Spot each line in the data below containing "foldl" and copy it.

*** TASK MATERIAL ***

(* ===== verification/Query.v ===== *)
(** * core/db/query.go and cmds.go: reading documents

    [Query] with its sort, its cursor and its page, [Find], and [Aggregate].
    The server is a parameter: [select] answers a text with its bound
    arguments, as does [select_agg] for an aggregation. JSON is a parameter
    too: reading a document, writing a value, and the cursor's payload.

    The theorem about pages supposes of the server only that it answers the
    statements of Select.v as they mean, and proves that the text built here is
    the text of the right one. *)

From Stdlib Require Import Ascii.
From S2P Require Import Prelude GoStrings StableSort Sql Base64 SqlText Select.

Open Scope Z_scope.

(** A decoded document. A number is what the code asks of its [float64]: the
    integer it equals, if [v == float64(int64(v))], and its [%v]. *)
Inductive json :=
| JNull
| JBool (b : bool)
| JNum (as_int : option Z) (shown : string)
| JStr (s : string)
| JArr (l : list json)
| JObj (fields : list (string * json)).

Record QueryOptions := mkQueryOptions {
  Predicates : list Predicate; Sort : list SortField; Limit : Z; Cursor : string
}.

Record QueryResult := mkQueryResult {
  Documents : list string; IDs : list string; NextCursor : string; HasMore : bool
}.

Definition DefaultQueryLimit : Z := 100.
Definition MaxQueryLimit : Z := 1000.

Definition query_limit (l : Z) : Z :=
  let l := if l <=? 0 then DefaultQueryLimit else l in
  if MaxQueryLimit <? l then MaxQueryLimit else l.

Section json.
Context (parse_object : string -> option (list (string * json)))
  (marshal_value : json -> string)
  (cursor_json : list string -> string -> string)
  (cursor_unjson : string -> option (list string * string)).

(** ** Cursors *)

Definition encodeCursor (keys : list string) (id : string) : string :=
  b64_encode (cursor_json keys id).

Definition decodeCursor (s : string) : result db_error (list string * string) :=
  match b64_decode s with
  | None => Err (BadQuery "malformed cursor")
  | Some raw =>
      match cursor_unjson raw with
      | None => Err (BadQuery "malformed cursor")
      | Some c => Ok c
      end
  end.

Definition obj_get (seg : string) (fields : list (string * json)) : json :=
  match list_find (fun p => p.1 = seg) fields with
  | Some (_, (_, v)) => v
  | None => JNull
  end.

Definition render (v : json) : string :=
  match v with
  | JNull => ""
  | JStr s => s
  | JNum (Some z) _ => itoa z
  | JNum None shown => shown
  | JBool true => "true"
  | JBool false => "false"
  | v => marshal_value v
  end.

Fixpoint lookupPath (cur : json) (path : list string) : string :=
  match path with
  | [] => render cur
  | seg :: path =>
      match cur with
      | JObj fields => lookupPath (obj_get seg fields) path
      | _ => ""
      end
  end.

Definition sortKeysOf (doc : string) (sort : list SortField) : result db_error (list string) :=
  match sort with
  | [] => Ok []
  | _ =>
      match parse_object doc with
      | None => Err (BadQuery "decode document for cursor")
      | Some fields => Ok ((fun s => lookupPath (JObj fields) (split_byte "." (s_Field s))) <$> sort)
      end
  end.

(** ** The statement of a page *)

Definition sort_exprs (sort : list SortField) : result db_error (list string) :=
  let descending := match sort with s :: _ => Descending s | [] => false end in
  res_map (fun s =>
    let? e := jsonPath (s_Field s) in
    reject? xorb (Descending s) descending with BadQuery "cursor pagination needs one direction" ;;
    Ok e) sort.

(** The keyset condition: its text and its arguments, after [n] others. *)
Definition cursor_clause (exprs : list string) (comparison : string) (keys : list string) (id : string)
    (n : Z) : string * list arg :=
  let marks := imap (fun i _ => dollar (n + 1 + Z.of_nat i)) (keys ++ [id]) in
  ("(" +:+ join ", " (exprs ++ ["id"]) +:+ ") " +:+ comparison +:+ " (" +:+ join ", " marks +:+ ")",
   AStr <$> keys ++ [id]).

Definition build_query (extKey collection : string) (opts : QueryOptions)
    : result db_error (string * list arg) :=
  let? table := tableName extKey collection in
  let limit := query_limit (Limit opts) in
  let? (whr, args) := buildWhere (Predicates opts) 0 in
  let? exprs := sort_exprs (Sort opts) in
  let descending := match Sort opts with s :: _ => Descending s | [] => false end in
  let direction := if descending then "DESC" else "ASC" in
  let comparison := if descending then "<" else ">" in
  let? (whr, args) :=
    (if String.eqb (Cursor opts) "" then Ok (whr, args)
     else
       let? (keys, id) := decodeCursor (Cursor opts) in
       reject? negb (bool_decide (length keys = length exprs)) with
         BadQuery "cursor does not match the current sort" ;;
       let (clause, more) := cursor_clause exprs comparison keys id (Z.of_nat (length args)) in
       Ok ((if String.eqb whr "" then " WHERE " +:+ clause else whr +:+ " AND " +:+ clause), args ++ more)) in
  let orderBy := ((fun e => e +:+ " " +:+ direction) <$> exprs) ++ ["id " +:+ direction] in
  let args := args ++ [AInt (limit + 1)] in
  Ok ("SELECT id, data FROM " +:+ table +:+ whr +:+ " ORDER BY " +:+ join ", " orderBy +:+
      " LIMIT " +:+ dollar (Z.of_nat (length args)), args).

(** The loop over the rows: it keeps [room] of them and stops at one more. *)
Fixpoint collect (room : nat) (rows : list (string * string)) : list (string * string) * bool :=
  match rows, room with
  | [], _ => ([], false)
  | _ :: _, O => ([], true)
  | r :: rows, S room => let '(page, more) := collect room rows in (r :: page, more)
  end.

Definition Query_ (select : string -> list arg -> result string (list (string * string)))
    (extKey collection : string) (opts : QueryOptions) : result db_error QueryResult :=
  let? (query, args) := build_query extKey collection opts in
  match select query args with
  | Err e => Err (SqlFailed "query" e)
  | Ok rows =>
      let '(page, more) := collect (Z.to_nat (query_limit (Limit opts))) rows in
      match list.last page with
      | Some (lastID, lastDoc) =>
          if more && negb (String.eqb lastID "") then
            let? keys := sortKeysOf lastDoc (Sort opts) in
            Ok (mkQueryResult page.*2 page.*1 (encodeCursor keys lastID) more)
          else Ok (mkQueryResult page.*2 page.*1 "" more)
      | None => Ok (mkQueryResult [] [] "" more)
      end
  end.
Lemma CreateUser_keeps_row id next name h r : within (keeps_row id) (q_CreateUser varchar next name h r).
Proof.
  apply within_exec; [apply _|]. intros now d a d' H (u & Hu & Ha). peel_all H.
  apply Ok_inj, pair_eq in H as [_ <-]. exists u. split; [|done].
  rewrite lookup_insert_ne; [done|]. intros ->. apply bool_decide_eq_false in Hg2. apply Hg2. by exists u.
Qed.

(** Rewriting the row of one user. *)
Lemma keeps_row_insert id id' d u v :
  d !! id' = Some u -> (id' = id -> is_admin u = true -> is_admin v = true) ->
  keeps_row id d (<[id' := v]> d).
Proof.
  intros Hu Hv (w & Hw & Ha). destruct (decide (id = id')) as [->|Hne].
  - exists v. rewrite lookup_insert_eq. split; [done|]. apply Hv; [done|]. congruence.
  - exists w. by rewrite lookup_insert_ne.
Qed.

Lemma UpdatePassword_keeps_row id id' h : within (keeps_row id) (q_UpdateUserPassword varchar id' h).
Proof.
  apply within_exec; [apply _|]. intros now d a d' H.
  repeat case_match; try done; apply Ok_inj, pair_eq in H as [_ <-]; [|reflexivity].
  by eapply keeps_row_insert.
Qed.

Lemma UpdateRole_keeps_row id id' role :
  id' <> id \/ role = "admin" -> within (keeps_row id) (q_UpdateUserRole varchar id' role).
Proof.
  intros Hor. apply within_exec; [apply _|]. intros now d a d' H.
  repeat case_match; try done; apply Ok_inj, pair_eq in H as [_ <-]; [|reflexivity].
  eapply keeps_row_insert; [done|]. intros -> _. by destruct Hor as [?| ->].
Qed.

Lemma DeleteUser_keeps_row id id' : id' <> id -> within (keeps_row id) (q_DeleteUser id').
Proof.
  intros Hne. apply within_exec; [apply _|]. intros now d a d' H (u & Hu & Ha).
  apply Ok_inj, pair_eq in H as [_ <-]. exists u. by rewrite lookup_delete_ne.
Qed.

Lemma SetRole_keeps id role : within keeps_admin (SetRole varchar id role).
Proof.
  unfold SetRole. case_match; [apply (within_ret _)|]. destruct (String.eqb_spec role "admin") as [->|Hne]; simpl.
  - apply (within_wrapped _), keeps_all_rows. intros id'. apply UpdateRole_keeps_row. by right.
  - apply keeps_after_ensure. apply UpdateRole_frame.
Qed.

Lemma apply_call_keeps now c s :
  has_admin (store (st_db s)) -> has_admin (store (st_db (apply_call varchar Generate Compare now c s))).
Proof.
  assert (forall A (m : prog users (result auth_error A)), within keeps_admin m ->
    has_admin (store (st_db s)) -> has_admin (store (st_db (on_db m s).2))) as Hdb.
  { intros A m Hm. unfold on_db. destruct (m (st_db s)) as [r d] eqn:E. by apply Hm in E. }
  destruct c; simpl.
  - apply Hdb, CreateUser_within; [apply _|]. intros. apply keeps_all_rows. intros. apply CreateUser_keeps_row.
  - apply Hdb, SetPassword_within; [apply _|]. intros. apply keeps_all_rows. intros. apply UpdatePassword_keeps_row.
  - apply Hdb, SetRole_keeps.
  - apply Hdb, keeps_after_ensure, DeleteUser_frame.
  - apply Hdb, ChangePassword_within; [apply _|]. intros. apply keeps_all_rows. intros. apply UpdatePassword_keeps_row.
  - apply Hdb. unfold SeedDefaultAdmin. within_steps; [apply (reads_refl _), CountUsers_reads|]. apply keeps_all_rows. intros. apply CreateUser_keeps_row.
  - apply Hdb, (reads_refl _), ListUsers_reads.
  - unfold Login. destruct (GetUserByUsername username (st_db s)) as [r d] eqn:E.
    apply GetUserByUsername_reads in E as ->. repeat case_match; done.
  - unfold Resolve. repeat case_match; done.
  - done.
Qed.

(** C13. As long as administrators act one at a time, the installation never
    runs out of them: from a table with an administrator in it, any history of
    logins, user creation, password and role changes, deletions and startup
    seeding leaves one, whatever statements fail on the way. *)
Theorem admin_kept (s : Store) (es : list event) :
  has_admin (store (st_db s)) -> has_admin (store (st_db (history varchar Generate Compare s es))).
Proof. revert s. induction es as [|e es IH]; intros s H; [done|]. by apply IH, apply_call_keeps. Qed.

(** What the two password operations can do to the table. *)
Lemma SetPassword_effect salt id pw s r s' :
  SetPassword varchar Generate salt id pw s = (r, s') ->
  store s' = store s \/
  exists row h, store s !! id = Some row /\ Generate salt pw = Ok h /\ pw <> "" /\
    store s' = <[id := mkUserRow (r_Username row) h (r_Role row) (r_CreatedAt row)]> (store s).
Proof.
  unfold SetPassword. destruct (String.eqb_spec pw "") as [->|Hne]; [intros [= _ <-]; by left|].
  intros [(h & s1 & Hh & Hq)|(r0 & H)]%ok_or_inv; [|injection H as _ <-; by left].
  unfold ret, hash_password in Hh. apply pair_eq in Hh as [Hh <-]. apply Ok_inj in Hh.
  destruct (Generate salt pw) as [h'|] eqn:Hg; [|done]. injection Hh as ->.
  unfold query, wrapped, bind, try, ret in Hq. destruct (q_UpdateUserPassword varchar id h s) as [x s1] eqn:E.
  simplify_eq. destruct x as [[]|e]; [|apply exec_err in E as (-> & _); by left].
  apply exec_ok in E as (E & _). destruct (store s !! id) as [row|] eqn:Hrow.
  - destruct (varchar 255 h); [|done]. apply Ok_inj, pair_eq in E as [_ <-]. right. by exists row, h.
  - apply Ok_inj, pair_eq in E as [_ <-]. by left.
Qed.

Lemma ChangePassword_effect salt id old pw s r s' :
  ChangePassword varchar Generate Compare salt id old pw s = (r, s') ->
  store s' = store s \/
  exists row h, store s !! id = Some row /\ Compare (r_PasswordHash row) old = true /\
    Generate salt pw = Ok h /\ pw <> "" /\
    store s' = <[id := mkUserRow (r_Username row) h (r_Role row) (r_CreatedAt row)]> (store s).
Proof.
  unfold ChangePassword. intros H. unfold bind, try in H.
  destruct (GetUserByID id s) as [x s1] eqn:E. pose proof (GetUserByID_reads id _ _ _ E) as Hs.
  destruct x as [row|e]; [|injection H as _ <-; by left].
  apply exec_ok in E as (E & _). destruct (store s !! id) as [row'|] eqn:Hrow; [|done].
  apply Ok_inj, pair_eq in E as [-> _].
  destruct (Compare (r_PasswordHash row) old) eqn:Hc; simpl in H; [|injection H as _ <-; by left].
  apply SetPassword_effect in H as [->|(row2 & h & Hr & Hg & Hne & ->)]; [by left|right].
  rewrite <- Hs in *. exists row, h. rewrite Hrow in Hr. injection Hr as <-. done.
Qed.

(** *** Sessions *)

Lemma named_spec n kv : named n kv = true <-> r_Username kv.2 = n.
Proof. unfold named. apply String.eqb_eq. Qed.

Lemma GetUserByUsername_ok n s id u s' :
  GetUserByUsername n s = (Ok (id, u), s') -> store s !! id = Some u /\ r_Username u = n.
Proof.
  intros H. apply exec_ok in H as (H & _).
  destruct (filter (fun kv => named n kv = true) (map_to_list (store s))) as [|kv l] eqn:E; [done|].
  assert (kv ∈ filter (fun kv => named n kv = true) (map_to_list (store s))) as Hkv by (rewrite E; left).
  apply list_elem_of_filter in Hkv as [Hn Hkv]. apply Ok_inj, pair_eq in H as [-> _].
  apply elem_of_map_to_list in Hkv. by apply named_spec in Hn.
Qed.

(** Who a login lets in. *)
Lemma Login_ok now drawn n pw s tok u s' :
  Login Compare now drawn n pw s = (Ok (tok, u), s') ->
  newToken drawn = Ok tok /\
  sessions s' = <[tok := mkSess u (now + ttl)]> (sessions s) /\
  exists row, store (st_db s) !! u_ID u = Some row /\ r_Username row = n /\
    Compare (r_PasswordHash row) pw = true /\ u = mkUser (u_ID u) n (r_Role row).
Proof.
  unfold Login. destruct (GetUserByUsername n (st_db s)) as [[[id row]|e] d] eqn:E; [|done].
  destruct (Compare (r_PasswordHash row) pw) eqn:Hc; [|done]. simpl.
  destruct (newToken drawn) as [t|e]; [|done]. intros H. apply pair_eq in H as [H <-].
  apply Ok_inj, pair_eq in H as [<- <-]. apply GetUserByUsername_ok in E as [Hrow <-].
  split_and!; [done..|]. by exists row.
Qed.

Lemma Login_err now drawn n pw s e s' :
  Login Compare now drawn n pw s = (Err e, s') -> sessions s' = sessions s.
Proof.
  unfold Login. destruct (GetUserByUsername n (st_db s)) as [[[id row]|e'] d]; [|by intros [= _ <-]].
  destruct (Compare (r_PasswordHash row) pw); simpl; [|by intros [= _ <-]].
  destruct (newToken drawn); [done|]. by intros [= _ <-].
Qed.
(* ===== verification/Egress.v ===== *)
(** * core/hostsvc/egress.go: outbound HTTP on a plugin's behalf

    The allow-list, the per-plugin rate window, the addresses a dial may reach
    and [Fetch], which puts them in order. URL parsing, name resolution, the
    connections and the HTTP client are parameters. Times are nanoseconds. *)

From Stdlib Require Import Ascii.
From S2P Require Import Prelude GoStrings Wire.

Open Scope Z_scope.

(** ** Data *)

Record EgressRequest := mkEgressRequest {
  eq_Method : string; eq_URL : string; eq_Headers : Header; eq_Body : string; eq_Timeout : Z
}.

Record EgressResponse := mkEgressResponse {
  es_StatusCode : Z; es_Headers : Header; es_Body : string
}.

(** What [url.Parse] gives: the scheme, the host with its port, and without. *)
Record URL := mkURL { u_Scheme : string; u_Host : string; u_Hostname : string }.

Inductive egress_error :=
| ErrEgressNotAllowed | ErrEgressRateLimited | ErrEgressBadRequest
| BadHTTPRequest | TransportError (e : string) | BodyError.

Record rateWindow := mkRateWindow { windowStart : Z; rw_count : Z }.

Record HTTPEgress := mkHTTPEgress {
  AllowFor : string -> list string; MaxResponseBytes : Z; DefaultTimeout : Z; RatePerMinute : Z
}.

Definition Minute : Z := 60 * 10 ^ 9.
Definition defaultEgressTimeout : Z := 15 * 10 ^ 9.
Definition defaultMaxResponse : Z := 8388608.
Definition defaultRatePerMinute : Z := 120.

Definition NewHTTPEgress (allowFor : string -> list string) : HTTPEgress :=
  mkHTTPEgress allowFor defaultMaxResponse defaultEgressTimeout defaultRatePerMinute.

(** ** The allow-list *)

Definition normalize_host (host : string) : string := to_lower (trim_suffix host ".").
Definition normalize_pattern (p : string) : string := to_lower (trim_space p).

Definition pattern_allows (host p : string) : bool :=
  if String.eqb p "" then false
  else if String.eqb p host then true
  else match cut_prefix "*." p with
       | Some suffix => has_suffix host ("." +:+ suffix)
       | None => false
       end.

Definition hostAllowed (host : string) (patterns : list string) : bool :=
  let host := normalize_host host in
  existsb (fun p => pattern_allows host (normalize_pattern p)) patterns.

Section target.
Context (url_Parse : string -> option URL).

Definition parseTarget (raw : string) : result egress_error URL :=
  reject? String.eqb raw "" with ErrEgressBadRequest ;;
  match url_Parse raw with
  | None => Err ErrEgressBadRequest
  | Some u =>
      reject? negb (String.eqb (u_Scheme u) "http" || String.eqb (u_Scheme u) "https") with ErrEgressBadRequest ;;
      reject? String.eqb (u_Host u) "" with ErrEgressBadRequest ;;
      Ok u
  end.
End target.

(** ** The rate window *)

Definition timeout (e : HTTPEgress) : Z :=
  if 0 <? DefaultTimeout e then DefaultTimeout e else defaultEgressTimeout.

Definition rateLimit (e : HTTPEgress) : Z :=
  if 0 <? RatePerMinute e then RatePerMinute e else defaultRatePerMinute.

Notation counts := (gmap string rateWindow).

Definition allowRate (e : HTTPEgress) (now : Z) (pluginKey : string) (c : counts) : bool * counts :=
  match c !! pluginKey with
  | Some w =>
      if Minute <=? now - windowStart w then (true, <[pluginKey := mkRateWindow now 1]> c)
      else if rateLimit e <=? rw_count w then (false, c)
      else (true, <[pluginKey := mkRateWindow (windowStart w) (int64 (rw_count w + 1))]> c)
  | None => (true, <[pluginKey := mkRateWindow now 1]> c)
  end.

(** ** Addresses *)

(** [net.IP]: four or sixteen bytes. *)
Notation IP := (list Z).

Definition To4 (ip : IP) : option (Z * Z * Z * Z) :=
  match ip with
  | [a; b; c; d] => Some (a, b, c, d)
  | [0; 0; 0; 0; 0; 0; 0; 0; 0; 0; 255; 255; a; b; c; d] => Some (a, b, c, d)
  | _ => None
  end.
(* ===== verification/EventBus.v ===== *)
(** * core/event/bus.go: the in-process event broker

    Subscriptions by event name, in the order they were made, over a store of
    channels, since one channel may hold several subscriptions. *)

From S2P Require Import Prelude.

Record Event := mkEvent { ev_Name : string; ev_Data : string }.

Notation chan_id := nat.

(** A channel: its buffer's capacity and contents, the receivers blocked on it
    and what has been handed to them. *)
Record chan := mkChan { ch_cap : nat; ch_queue : list Event; ch_waiting : nat; ch_received : list Event }.

Record EventBus := mkEventBus {
  subscribers : gmap string (list chan_id);
  chans : gmap chan_id chan;
  dropped : list string  (** what [onDrop] was called with, oldest first *)
}.

Definition NewEventBus (store : gmap chan_id chan) : EventBus := mkEventBus ∅ store [].

Definition subs_of (name : string) (b : EventBus) : list chan_id := default [] (subscribers b !! name).

Definition Subscribe (name : string) (ch : chan_id) (b : EventBus) : EventBus :=
  mkEventBus (<[name := subs_of name b ++ [ch]]> (subscribers b)) (chans b) (dropped b).

(** The first subscription of [ch], if any, is removed. *)
Fixpoint remove_first (ch : chan_id) (subs : list chan_id) : list chan_id :=
  match subs with
  | [] => []
  | sub :: subs => if Nat.eqb sub ch then subs else sub :: remove_first ch subs
  end.

Definition Unsubscribe (name : string) (ch : chan_id) (b : EventBus) : EventBus :=
  let subs := remove_first ch (subs_of name b) in
  mkEventBus (match subs with [] => delete name (subscribers b) | _ => <[name := subs]> (subscribers b) end)
    (chans b) (dropped b).

(** A send in a [select] with a default: to a blocked receiver, into the
    buffer, or not at all. *)
Definition try_send (ev : Event) (c : chan) : option chan :=
  match ch_waiting c with
  | S n => Some (mkChan (ch_cap c) (ch_queue c) n (ch_received c ++ [ev]))
  | O => if Nat.ltb (length (ch_queue c)) (ch_cap c)
         then Some (mkChan (ch_cap c) (ch_queue c ++ [ev]) O (ch_received c)) else None
  end.

Definition deliver (ev : Event) (b : EventBus) (ch : chan_id) : EventBus :=
  match chans b !! ch ≫= try_send ev with
  | Some c => mkEventBus (subscribers b) (<[ch := c]> (chans b)) (dropped b)
  | None => mkEventBus (subscribers b) (chans b) (dropped b ++ [ev_Name ev])
  end.

Definition Publish (name data : string) (b : EventBus) : EventBus :=
  foldl (deliver (mkEvent name data)) b (subs_of name b).

Definition SubscriberCount (name : string) (b : EventBus) : nat := length (subs_of name b).

(** What has reached a channel, read or still in its buffer. *)
Definition delivered (ch : chan_id) (b : EventBus) : list Event :=
  match chans b !! ch with Some c => ch_received c ++ ch_queue c | None => [] end.

Lemma count_remove_first ch subs :
  length (remove_first ch subs) = length subs - (if decide (ch ∈ subs) then 1 else 0).
Proof.
  induction subs as [|sub subs IH]; [done|]. cbn [remove_first length].
  destruct (Nat.eqb_spec sub ch) as [->|Hne].
  - rewrite decide_True by (by left). lia.
  - cbn [length]. rewrite IH. destruct (decide (ch ∈ subs)) as [Hin|Hin].
    + rewrite decide_True by (by right). destruct subs; [by apply not_elem_of_nil in Hin|]. simpl. lia.
    + rewrite decide_False; [lia|]. rewrite elem_of_cons. naive_solver.
Qed.

(** Unsubscribing removes one subscription of the channel, no other. *)
Lemma Unsubscribe_spec name ch b name' :
  subs_of name' (Unsubscribe name ch b) =
  if decide (name' = name) then remove_first ch (subs_of name b) else subs_of name' b.
Proof.
  unfold Unsubscribe. case_decide as H.
  - subst. unfold subs_of at 1. cbn [subscribers]. destruct (remove_first ch (subs_of name b)) eqn:E.
    + by rewrite lookup_delete_eq.
    + by rewrite lookup_insert_eq.
  - unfold subs_of. cbn [subscribers].
    destruct (remove_first _ _); [by rewrite lookup_delete_ne|by rewrite lookup_insert_ne].
Qed.

Lemma deliver_subs ev b ch : subscribers (deliver ev b ch) = subscribers b.
Proof. unfold deliver. by destruct (_ ≫= _). Qed.

(** Publishing never blocks and accounts for every subscription: an event is
    delivered to as many subscriptions as are not reported dropped, and only to
    subscribers of its name. *)
Lemma Publish_accounts name data b :
  subscribers (Publish name data b) = subscribers b /\
  (forall ch, ch ∉ subs_of name b -> chans (Publish name data b) !! ch = chans b !! ch) /\
  exists k, dropped (Publish name data b) = dropped b ++ replicate k name /\ k <= SubscriberCount name b.
Proof.
  unfold Publish, SubscriberCount. generalize (subs_of name b). intros subs. revert b.
  induction subs as [|ch subs IH]; intros b; cbn [foldl].
  { split; [done|]. split; [done|]. exists 0. by rewrite app_nil_r. }
  destruct (IH (deliver (mkEvent name data) b ch)) as (H1 & H2 & k & H3 & H4). split; [by rewrite H1, deliver_subs|].
  unfold deliver in *. destruct (chans b !! ch ≫= try_send (mkEvent name data)) as [c|]; cbn [subscribers chans dropped] in *.
  - split.
    + intros ch' [Hne Hni]%not_elem_of_cons. rewrite H2 by done. by apply lookup_insert_ne.
    + exists k. split; [done|]. simpl. lia.
  - split.
    + intros ch' [Hne Hni]%not_elem_of_cons. by apply H2.
    + exists (S k). rewrite H3. cbn [ev_Name replicate]. rewrite <- app_assoc. split; [done|]. simpl. lia.
Qed.

(** A subscriber with room gets the event, once per subscription. *)
Lemma Publish_delivers name data b ch c :
  subs_of name b = [ch] -> chans b !! ch = Some c -> (ch_waiting c <> 0 \/ length (ch_queue c) < ch_cap c) ->
  delivered ch (Publish name data b) ≡ₚ delivered ch b ++ [mkEvent name data] /\ dropped (Publish name data b) = dropped b.
Proof.
  intros Hs Hc Hroom. unfold Publish. rewrite Hs. cbn [foldl]. unfold deliver, delivered. rewrite Hc. cbn.
  unfold try_send. destruct (ch_waiting c) as [|n].
  - destruct (Nat.ltb_spec (length (ch_queue c)) (ch_cap c)); [|naive_solver lia].
    cbn. rewrite lookup_insert_eq. cbn. split; [by rewrite app_assoc|done].
  - cbn. rewrite lookup_insert_eq. cbn. split; [|done]. rewrite <- !app_assoc. apply Permutation_app_head.
    apply Permutation_app_comm.
Qed.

***

COMPLETED TASK:
  foldl (deliver (mkEvent name data)) b (subs_of name b).
  induction subs as [|ch subs IH]; intros b; cbn [foldl].
  intros Hs Hc Hroom. unfold Publish. rewrite Hs. cbn [foldl]. unfold deliver, delivered. rewrite Hc. cbn.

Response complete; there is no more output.